Design Progress | Week 7

Dates: 10/01/25 - 10/07/25

This week’s progress involved project documentation, budgeting, and hardware design. First, The project website’s timeline was updated to align with the format recommended by Dr. Ejaz, consolidating milestones and events that share identical date ranges. This approach improves chronological clarity and provides a more streamlined overview of the project’s development phases.

The monetary expenses section underwent a revision to include newly acquired components and materials such as neoprene foam, prototype PCB boards, motor driver ICs, ADC multiplexers, and other essential electronic parts. In addition, the financial tracking page was reorganized to display three distinct charts: the Project Budget, Project Cost, and Single Unit Build Cost. These updates enhance transparency in financial reporting and provide a clear visualization of resource allocation and expenditure.

On the hardware acquisition and prototyping front, in-person visits were conducted to Skycraft Surplus and City Electric Supply to source remaining components. However, due to limited stock availability, the necessary items were ordered online and are currently in transit for the next phase of assembly and performance testing. A variety of perfboards were successfully obtained to support prototyping and circuit testing efforts. Additionally, key components such as the IC multiplexer (MUX) and motor driver ICs were ordered through Digi-Key and are pending delivery to proceed with electrical integration and testing.

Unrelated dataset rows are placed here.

(** ** Views on the newest buffer *)

Lemma valid_last (h : heap) buf n :
  (n ≤ length buf)%nat → valid (h ++ [buf]) (mkU8 (length h) 0 n).
Proof.
  intros Hn. exists buf. simpl. split; [|done].
  by rewrite lookup_app_r, Nat.sub_diag by lia.
Qed.

Lemma contents_last (h : heap) buf o n :
  contents (h ++ [buf]) (mkU8 (length h) o n) = take n (drop o buf).
Proof.
  unfold contents. simpl. by rewrite lookup_app_r, Nat.sub_diag by lia.
Qed.

Lemma set_view_last (h : heap) buf n c :
  set_view (h ++ [buf]) (mkU8 (length h) 0 n) c = h ++ [c ++ drop n buf].
Proof.
  unfold set_view. simpl.
  replace (length h) with (length h + 0)%nat at 1 by lia.
  by rewrite alter_app_r.
Qed.

(** [mul2] on a view of the first sixteen bytes of the newest buffer. *)
Lemma mul2_last (h : heap) buf :
  (blockLength ≤ length buf)%nat → bytes_ok buf →
  mul2 (mkU8 (length h) 0 blockLength) (h ++ [buf])
  = (h ++ [double (take blockLength buf) ++ drop blockLength buf],
     inr (mkU8 (length h) 0 blockLength)).
Proof.
  intros Hle Hb. rewrite mul2_run by (by apply valid_last).
  rewrite contents_last, drop_0, set_view_last.
  rewrite mul2_bytes_double; [done| |by apply Forall_take].
  rewrite length_take. lia.
Qed.

Lemma slice_last (h : heap) buf n :
  slice (mkU8 (length h) 0 n) (h ++ [buf])
  = (h ++ [buf; take n buf],
     inr (mkU8 (S (length h)) 0 (length (take n buf)))).
Proof.
  unfold slice, mbind, M_bind, ta_contents, alloc.
  rewrite contents_last, drop_0, length_app, <- app_assoc. simpl.
  by rewrite Nat.add_1_r.
Qed.

(** ** [CMAC]: the subkeys *)


Section mac.
Context `{BlockCipher} (env : Env).

Lemma CBC_run key (h : heap) :
  valid h key → key_size_ok (len key) = true →
  ∃ f, CBC env key h = (h, inr f)
       ∧ cbc_key h f = contents h key
       ∧ cbc_key_len f = len key
       ∧ match f with AsmCBC key' => key' = key | _ => True end.
Proof.
  intros Hv Hks. pose proof (contents_length h key Hv) as Hk. unfold CBC.
  destruct (webCrypto env && negb (len key =? 24)%nat).
  - exists (WebCryptoCBC (contents h key)).
    unfold mbind, M_bind, ta_contents. by rewrite Hks.
  - destruct (nodeCrypto env).
    + by exists (NodeCBC (contents h key)).
    + by exists (AsmCBC key).
Qed.

Lemma subkey1_length k : length (subkey1 k) = blockLength.
Proof. apply double_length. Qed.
Lemma subkey2_length k : length (subkey2 k) = blockLength.
Proof. apply double_length. Qed.

(** For an accepted key [CMAC] allocates two buffers: the first begins
    with K1 = double(E_K(0)), the second is K2 = double(K1). *)
Lemma CMAC_run key (h : heap) :
  heap_ok h → valid h key →
  valid h (zeroBlock env) → contents h (zeroBlock env) = zero16 →
  key_size_ok (len key) = true →
  ∃ cbc rest,
    let k := contents h key in
    let f := mkMac cbc (mkU8 (length h) 0 blockLength)
                       (mkU8 (S (length h)) 0 blockLength) in
    CMAC env key h = (h ++ [subkey1 k ++ rest; subkey2 k], inr f)
    ∧ CBC env key h = (h, inr cbc)
    ∧ prepared env f k (h ++ [subkey1 k ++ rest; subkey2 k]).
Proof.
  intros Hh Hv Hvz Hz Hks.
  destruct (CBC_run key h Hv Hks) as (cbc & HCBC & Hkey & Hlen & Hasm).
  assert (len (zeroBlock env) = blockLength) as Hzl
    by (by rewrite <- (contents_length h _ Hvz), Hz).
  destruct (call_cbc_run env cbc (zeroBlock env) h)
    as (buf & Hcall & Hle & Htake & Hbuf);
    [by rewrite Hlen|done|by rewrite Hzl|].
  rewrite Hzl in Hcall, Hle, Htake.
  change (blockLength / blockLength)%nat with 1%nat in Htake.
  rewrite cbc_chain_one, Hz, xor_block_zero16, Hkey in Htake.
  assert (bytes_ok (contents h key)) as Hkb by (by apply heap_ok_contents).
  assert (bytes_ok (E (contents h key) zero16)) as HL
    by (apply E_bytes; [done|apply zero16_ok]).
  exists cbc, (drop blockLength buf). cbv zeta.
  set (k := contents h key) in *.
  assert (CMAC env key h
          = (h ++ [subkey1 k ++ drop blockLength buf; subkey2 k],
             inr (mkMac cbc (mkU8 (length h) 0 blockLength)
                            (mkU8 (S (length h)) 0 blockLength)))) as HC.
  { assert (bytes_ok buf) as Hbb by (apply Hbuf; [by rewrite Hkey|done]).
    unfold CMAC, mbind, M_bind. rewrite HCBC, Hcall.
    rewrite mul2_last, Htake by done. fold (subkey1 k).
    rewrite slice_last.
    rewrite take_app_length' by (by rewrite subkey1_length).
    rewrite subkey1_length.
    change (h ++ [subkey1 k ++ drop blockLength buf; subkey1 k])
      with (h ++ [subkey1 k ++ drop blockLength buf] ++ [subkey1 k]).
    rewrite app_assoc.
    replace (S (length h))
      with (length (h ++ [subkey1 k ++ drop blockLength buf]))
      by (rewrite length_app; simpl; lia).
    rewrite mul2_last;
      [|by rewrite subkey1_length|apply double_ok].
    rewrite take_ge, (drop_ge (subkey1 k)), app_nil_r
      by (rewrite subkey1_length; lia).
    fold (subkey2 k). unfold mret, M_ret.
    by rewrite <- app_assoc. }
  split; [done|]. split; [done|].
  assert (bytes_ok (subkey1 k ++ drop blockLength buf)) as Hb1.
  { apply Forall_app. split; [apply double_ok|].
    apply Forall_drop, Hbuf; [by rewrite Hkey|done]. }
  change (h ++ [subkey1 k ++ drop blockLength buf; subkey2 k])
    with (h ++ [subkey1 k ++ drop blockLength buf] ++ [subkey2 k]).
  rewrite app_assoc.
  split; cbn [padding padding2 mac_cbc].
  - apply heap_ok_app; [by apply heap_ok_app|apply double_ok].
  - by rewrite <- app_assoc; apply valid_app.
  - by rewrite <- app_assoc, contents_app.
  - destruct cbc as [?|?|key']; [done|done|]. subst key'. cbn [cbc_key].
    by rewrite <- app_assoc, contents_app.
  - done.
  - destruct cbc as [?|?|key']; [done|done|]. subst key'.
    by rewrite <- app_assoc; apply valid_app.
  - by rewrite Hlen.
  - apply valid_app, valid_last. rewrite length_app, subkey1_length. lia.
  - rewrite contents_app
      by (apply valid_last; rewrite length_app, subkey1_length; lia).
    rewrite contents_last, drop_0.
    by rewrite take_app_length' by (by rewrite subkey1_length).
  - rewrite <- (subkey2_length k).
    replace (S (length h))
      with (length (h ++ [subkey1 k ++ drop blockLength buf]))
      by (rewrite length_app; simpl; lia).
    apply valid_fresh.
  - rewrite <- (subkey2_length k).
    replace (S (length h))
      with (length (h ++ [subkey1 k ++ drop blockLength buf]))
      by (rewrite length_app; simpl; lia).
    apply contents_fresh.
Qed.
End mac.

(** ** The prepared state is stable *)

Section mac_function.
Context `{BlockCipher} (env : Env).

Lemma prepared_app f k (h : heap) b :
  prepared env f k h → bytes_ok b → prepared env f k (h ++ [b]).
Proof.
  intros [Hh Hvz Hz Hk Hkb Hkv Hks Hv1 Hk1 Hv2 Hk2] Hb. split.
  - by apply heap_ok_app.
  - by apply valid_app.
  - by rewrite contents_app.
  - destruct (mac_cbc f) as [?|?|key]; [done|done|].
    cbn [cbc_key] in *. by rewrite contents_app.
  - done.
  - destruct (mac_cbc f) as [?|?|key]; [done|done|]. by apply valid_app.
  - done.
  - by apply valid_app.
  - by rewrite contents_app.
  - by apply valid_app.
  - by rewrite contents_app.
Qed.

Lemma not_private f data :
  buffer data ∉ private env f →
  buffer data ≠ buffer (padding f) ∧ buffer data ≠ buffer (padding2 f)
  ∧ buffer data ≠ buffer (zeroBlock env)
  ∧ match mac_cbc f with
    | AsmCBC key => buffer data ≠ buffer key
    | _ => True
    end.
Proof.
  unfold private. intros Hn.
  apply not_elem_of_cons in Hn as [H1 Hn].
  apply not_elem_of_cons in Hn as [H2 Hn].
  apply not_elem_of_cons in Hn as [H3 Hn].
  repeat split; try done.
  destruct (mac_cbc f); [done|done|].
  by apply not_elem_of_cons in Hn as [H4 _].
Qed.

Lemma prepared_set_view f k (h : heap) data c :
  prepared env f k h → message_ok env f h data →
  bytes_ok c → length c = len data →
  prepared env f k (set_view h data c).
Proof.
  intros [Hh Hvz Hz Hk Hkb Hkv Hks Hv1 Hk1 Hv2 Hk2] [Hvd Hnp] Hc Hl.
  apply not_private in Hnp as (Hn1 & Hn2 & Hn3 & Hn4). split.
  - by apply heap_ok_set_view.
  - by apply valid_set_view.
  - by rewrite contents_set_view_ne.
  - destruct (mac_cbc f) as [?|?|key]; [done|done|].
    cbn [cbc_key] in *. by rewrite contents_set_view_ne.
  - done.
  - destruct (mac_cbc f) as [?|?|key]; [done|done|].
    by apply valid_set_view.
  - done.
  - by apply valid_set_view.
  - by rewrite contents_set_view_ne.
  - by apply valid_set_view.
  - by rewrite contents_set_view_ne.
Qed.

(** [pad] under a prepared MAC: a block-aligned message is overwritten
    in place, any other is copied into a fresh buffer. *)
Lemma pad_run f k data (h : heap) :
  prepared env f k h → message_ok env f h data →
  let pb := padded_bytes (contents h data) (subkey1 k) (subkey2 k) in
  let aligned := decide (len data `mod` blockLength = 0)%nat in
  let h1 := if aligned then set_view h data pb else h ++ [pb] in
  let padded := if aligned then data else mkU8 (length h) 0 (length pb) in
  pad data (padding f) (padding2 f) h = (h1, inr padded)
  ∧ valid h1 padded ∧ contents h1 padded = pb ∧ len padded = length pb
  ∧ prepared env f k h1.
Proof.
  intros Hprep Hmsg. pose proof Hprep as Hprep'. pose proof Hmsg as Hmsg'.
  destruct Hprep' as [Hh Hvz Hz Hk Hkb Hkv Hks Hv1 Hk1 Hv2 Hk2].
  destruct Hmsg' as [Hvd Hnp].
  apply not_private in Hnp as (Hn1 & Hn2 & Hn3 & Hn4).
  pose proof (contents_length h data Hvd) as Hm.
  assert (bytes_ok (padded_bytes (contents h data) (subkey1 k) (subkey2 k)))
    as Hpb by (by apply padded_bytes_ok, heap_ok_contents).
  pose proof (padded_bytes_length (contents h data) (subkey1 k) (subkey2 k))
    as Hpl.
  cbv zeta. unfold padded_bytes in *. rewrite Hm in *.
  destruct (decide (len data `mod` blockLength = 0)%nat) as [Hal|Hal].
  - rewrite pad_run_aligned, Hk1 by done.
    split; [done|]. split; [by apply valid_set_view|].
    split; [by apply contents_set_view|]. split; [done|].
    by apply prepared_set_view.
  - rewrite pad_run_unaligned, Hk2 by done. rewrite Hpl.
    split; [done|]. rewrite <- Hpl.
    split; [apply valid_fresh|]. split; [apply contents_fresh|].
    split; [done|]. by apply prepared_app.
Qed.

Efforts in the week were also directed toward mechanical and CAD development. New fittings for the IR sensor modules were designed and implemented to meet IP52 ingress protection requirements, ensuring the system maintains adequate protection against dust and limited moisture exposure. CAD modeling was completed for the power (latching) and mode select (momentary) push buttons using precise dimensional data from the ordered components. The battery pack design was also refined based on measurements taken with a digital caliper to ensure proper enclosure fitment.

Finally, the newly designed IR sensor front plate housing was 3D-printed and tested for alignment and fit. The results were successful—each IR sensor fit securely and precisely within its designated slot. The next stage will involve physical environmental testing to confirm the enclosure’s resistance to dust ingress and water spray exposure under simulated operating conditions.